(** * Materials dashboard: the filter, the weights and the rankings

    A shallow embedding of [updated_website_0704.py].  The functions the
    dashboard defines itself ([filter_dataframe], [calculate_weights], the
    manual weight normalisation of [main]) are transcribed from the Python.
    The MCDA engine they call (TOPSIS, PROMETHEE II, entropy weights and
    the ranking helper) comes from the [pymcdm] package, whose code is not
    part of the repository: those definitions follow the design
    specification and say so.

    Numbers.  A data frame cell is a rational number or the missing value
    [NaN]; comparisons with [NaN] are false, as for IEEE floats.  The
    engine works over the real numbers: sums, quotients and square roots
    are exact, so "within tolerance" reads as equality. *)

From Stdlib Require Import QArith Reals RList Lra.
From stdpp Require Import gmap strings list sorting.

Local Open Scope string_scope.

(** ** Data frames *)

(** A cell of a numeric column. *)
Inductive cell : Type :=
  | NaN : cell
  | Num : Q -> cell.

(** A row of the materials table.  The four columns the filter reads and
    the name are fields; every other column ("Production (ton)",
    "Reserve (ton)", ...) is kept in [other]. *)
Record row : Type := mkRow {
  Name : string;
  Bandgap : cell;
  ESG_Score : cell;
  Toxicity : cell;
  CO2_footprint_max : cell;
  other : gmap string cell
}.

Abbreviation DataFrame := (list row) (only parsing).

(** [_df[key]] seen from one row. *)
Definition get_col (key : string) (r : row) : option cell :=
  if String.eqb key "Bandgap" then Some (Bandgap r)
  else if String.eqb key "ESG Score" then Some (ESG_Score r)
  else if String.eqb key "Toxicity" then Some (Toxicity r)
  else if String.eqb key "CO2 footprint max (kg/kg)" then Some (CO2_footprint_max r)
  else other r !! key.

(** Comparisons of cells: false as soon as one side is missing. *)
Definition cell_leb (a b : cell) : bool :=
  match a, b with
  | Num x, Num y => Qle_bool x y
  | _, _ => false
  end.

Definition cell_geb (a b : cell) : bool := cell_leb b a.

(** [Series.min()] and [Series.max()]: missing values are skipped, and the
    result is missing when nothing is left. *)
Definition cell_min (a b : cell) : cell :=
  match a, b with
  | NaN, _ => b
  | _, NaN => a
  | Num x, Num y => if Qle_bool x y then a else b
  end.

Definition cell_max (a b : cell) : cell :=
  match a, b with
  | NaN, _ => b
  | _, NaN => a
  | Num x, Num y => if Qle_bool x y then b else a
  end.

Definition series_min (s : list cell) : cell := foldr cell_min NaN s.
Definition series_max (s : list cell) : cell := foldr cell_max NaN s.

Definition column (f : row -> cell) (df : DataFrame) : list cell := map f df.

(** [Series.between(left, right, inclusive='both')] at one entry:
    [(x >= left) & (x <= right)]. *)
Definition between (x : cell) (range : cell * cell) : bool :=
  cell_geb x (fst range) && cell_leb x (snd range).

(** [Series.isin(values)] at one entry. *)
Definition isin (n : string) (values : list string) : bool :=
  existsb (String.eqb n) values.

(** ** The filter *)

(** [filters.get(key, (min, max))] for the column read by [f]. *)
Definition range_of (filters : gmap string (cell * cell)) (key : string)
    (f : row -> cell) (df : DataFrame) : cell * cell :=
  default (series_min (column f df), series_max (column f df)) (filters !! key).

########################################

Instructions for the task
Each line above with the word "Some" must be returned.

Exercise response
  if String.eqb key "Bandgap" then Some (Bandgap r)
  else if String.eqb key "ESG Score" then Some (ESG_Score r)
  else if String.eqb key "Toxicity" then Some (Toxicity r)
  else if String.eqb key "CO2 footprint max (kg/kg)" then Some (CO2_footprint_max r)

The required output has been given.